お茶とお水
神田お茶の水の水は茶の湯に用いた湧き水だったことは有名ですが、実は徳川に由来するもう一つのお茶の水があります。吉祥寺の井之頭公園のなかにある湧き水です。現在では半分を水道水で補っているそうですが湧き水の豊かさをいまもとどめています。
お茶に向いている水とは適度に柔らかくおいしい水です。お茶を点てたときに味わいよく点てることができます。味は水に含まれる微量元素の含有量などによって異なります。
唐の時代の茶人「陸羽」は水は茶の母と言っています。美味しい茶を生み出す大切なものという意味です。当時から茶人たちはお茶のための水をさがしたと言われています。
日本は比較的柔らかい水が多い国ですがそれでも地域によって茶の味を左右することはあります。水と茶の相性はとても大切なのです。
3代将軍の家光公はこの井の頭の井戸の水で点てた茶をことのほか好んだと言われています。現代の私達も当時をしのんで一服といきたいのですが直接お水をもらうことは今ではできません。
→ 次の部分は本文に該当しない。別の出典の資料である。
Lemma play_sends_last_move_witness :
  play board3 ready [] = mkExchange Pending (write_line ready "e7e5") [] []
  ∧ play board3 ready ["g8f6"; "zz"]
    = mkExchange (Returned (play_move (mkMove 62 45 None None)))
                 (write_line ready "e7e5") ["zz"] []
  ∧ play board3 ready ["invalid"; "zz"]
    = mkExchange (Returned (play_resign e2e4))
                 (write_line ready "e7e5") ["zz"] []
  ∧ play board3 holding ["g8f6"]
    = mkExchange (Returned (play_move e2e4)) (mkEngine true "" ["white"])
                 ["g8f6"] []
  ∧ sent (engine_after (play board_start ready ["zz"])) = [].
Proof.
  destruct (play_sends_last_move from_uci uci board3 ready eq_refl)
    as (HA & _ & _).
  destruct (HA e7e5 [] eq_refl eq_refl) as (H1 & H2 & H3).
  destruct (play_sends_last_move from_uci uci board3 holding eq_refl)
    as (_ & HB & _).
  destruct (play_sends_last_move from_uci uci board_start ready eq_refl)
    as (_ & _ & HC).
  split; [exact H1|]. split; [|split; [|split]].
  - apply H2; [discriminate|reflexivity].
  - eapply H3. reflexivity.
  - apply (HB e2e4 ["g8f6"]); [discriminate|reflexivity].
  - apply (HC ["zz"]); reflexivity.
Defined.

Lemma play_reply_witness :
  (∃ r, outcome (play board3 ready ["invalid"]) = Returned r
      ∧ pr_resigned r = true ∧ pr_move r = Some e2e4)
  ∧ (∃ r, outcome (play board3 ready ["g1f3"]) = Returned r
      ∧ pr_resigned r = false ∧ pr_move r = Some g1f3).
Proof.
  split.
  - eapply (play_reply from_uci uci board3 ready "invalid" []);
      reflexivity.
  - eapply (play_reply from_uci uci board3 ready "g1f3" []);
      [reflexivity|reflexivity|discriminate|reflexivity].
Defined.


Lemma configure_white_then_play_witness :
  let c := configure white ready ["e2e4"] in
  let p := play board3 (engine_after c) ["g8f6"] in
  outcome c = Returned ()
  ∧ first_move (engine_after c) = "e2e4"
  ∧ outcome p = Returned (play_move e2e4)
  ∧ first_move (engine_after p) = ""
  ∧ sent (engine_after p) = sent (engine_after c)
  ∧ unread p = ["g8f6"].
Proof.
  destruct (configure_white_then_play from_uci uci white board3 ready
              "e2e4" [] ["g8f6"] eq_refl eq_refl) as (H1 & H2 & H3).
  split; [exact H1|]. split; [exact H2|].
  apply H3; [discriminate|reflexivity].
Defined.

Lemma search_needs_legal_move_witness :
  legal_moves board_over = []
  ∧ RandomMove_search 5 board_over
    = Raise (IndexError "Cannot choose from an empty sequence")
  ∧ Alphabetical_search board_over
    = Raise (IndexError "list index out of range")
  ∧ FirstMove_search uci board_over
    = Raise (IndexError "list index out of range")
  ∧ PlayCommand_line_received from_uci board_over "invalid"
      (ready, new_command)
    = (Raise StopIteration, (ready, new_command)).
Proof.
  pose proof (search_needs_legal_move from_uci uci board_over 5
                (ready, new_command) eq_refl) as (H1 & H2 & H3 & H4 & _).
  exact (conj eq_refl (conj H1 (conj H2 (conj H3 H4)))).
Defined.
(** * Overpass nearby-places lookup: model and verification

    A shallow embedding of [nearby_places_overpass.py]: the transport
    client [_overpass_post] with its retry loop, the address formatter,
    the coordinate extraction, the haversine distance, the two category
    searches, the unified entry point and the legacy adapters.

    Conventions.
    - Python [float] is IEEE binary64, modelled by [spec_float] with
      precision 53 and maximal exponent 1024.
    - Python [int] is [Z]; [str] is [string]; a [dict] is a [gmap].
    - A Python function that can raise returns [exn + A]; a function
      that performs HTTP requests or sleeps runs in the monad [io], whose
      state records every request and every sleep in order.
    - The back-off delay is an exact rational: [1.25 * 2^k] is exactly
      representable in binary64 for every [k] up to 1023, and the loop
      never gets beyond [k = 33], the first delay [time.sleep] refuses. *)

From Stdlib Require Import ZArith QArith Qpower List String Ascii Bool Lia.
From Stdlib Require Import Sorting.Sorted Sorting.Permutation.
From Stdlib Require Import Floats.SpecFloat.
From stdpp Require Import gmap strings pretty.

Local Open Scope string_scope.
Local Open Scope Z_scope.
Local Open Scope list_scope.

(** ** Exceptions *)

Module Py.

Inductive exn_class :=
| RuntimeError | ValueError | OverflowError | TypeError | KeyError
| ZeroDivisionError
| ConnectionError | Timeout | HTTPError | JSONDecodeError
| OtherException.

Record exn := Exn { exn_cls : exn_class; exn_msg : string }.

(** [str(e)] for an exception raised with one message argument. *)
Definition str_exn (e : exn) : string := exn_msg e.

(** [f"{x}"] for [x : Optional[Exception]]: [None] prints as the word None. *)
Definition str_opt_exn (o : option exn) : string :=
match o with
| Some e => str_exn e
| None => "None"
end.

Definition result (A : Type) : Type := (exn + A)%type.

Definition ok {A} (a : A) : result A := inr a.
Definition err {A} (e : exn) : result A := inl e.

Definition rbind {A B} (r : result A) (k : A -> result B) : result B :=
match r with
| inl e => inl e
| inr a => k a
end.

End Py.
Export Py.

(** ** The outside world: HTTP endpoint and clock *)

Record request := Request {
  req_url : string;
  req_data : string;          (* form field [data] *)
  req_user_agent : string;    (* header [User-Agent] *)
  req_accept : string;        (* header [Accept] *)
  req_timeout : Z
}.

Inductive event :=
  | EvPost (r : request)
  | EvSleep (d : Q).

Record world := World {
  w_posts : nat;              (* number of POSTs issued so far *)
  w_log : list event          (* everything done so far, oldest first *)
}.

Definition w0 : world := World 0 [].

Definition io (A : Type) : Type := world -> result A * world.

Definition ret {A} (a : A) : io A := fun w => (inr a, w).
Definition raise {A} (e : exn) : io A := fun w => (inl e, w).
Definition lift {A} (r : result A) : io A := fun w => (r, w).

Definition bind {A B} (m : io A) (k : A -> io B) : io B :=
  fun w =>
    match m w with
    | (inl e, w') => (inl e, w')
    | (inr a, w') => k a w'
    end.

(** [try: body except Exception as e: handler(e)] *)
Definition try_except {A} (body : io A) (handler : exn -> io A) : io A :=
  fun w =>
    match body w with
    | (inl e, w') => handler e w'
    | (inr a, w') => (inr a, w')
    end.

Declare Scope io_scope.
Delimit Scope io_scope with io.
Notation "x <- m ;; k" := (bind m (fun x => k))
  (at level 100, m at next level, right associativity) : io_scope.
Notation "m ;;; k" := (bind m (fun _ => k))
  (at level 100, right associativity) : io_scope.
持参の湯と茶碗で一服点て献茶しました。
今も昔も変わらない心から満足のゆく一服のために、水を気づかい湯を沸かし、湯の元気な様子を見計らって茶を淹れる。ただ湯の沸き具合に心配るひと時を楽しむことができれば紡がれる茶縁も豊な縁となると思います。
茶のことを仕事にすることは毎日に一服の清涼感を届けることだと思っています。どんな人にもどんな日常にも大切な一服を、あなただけの特別な時間のために。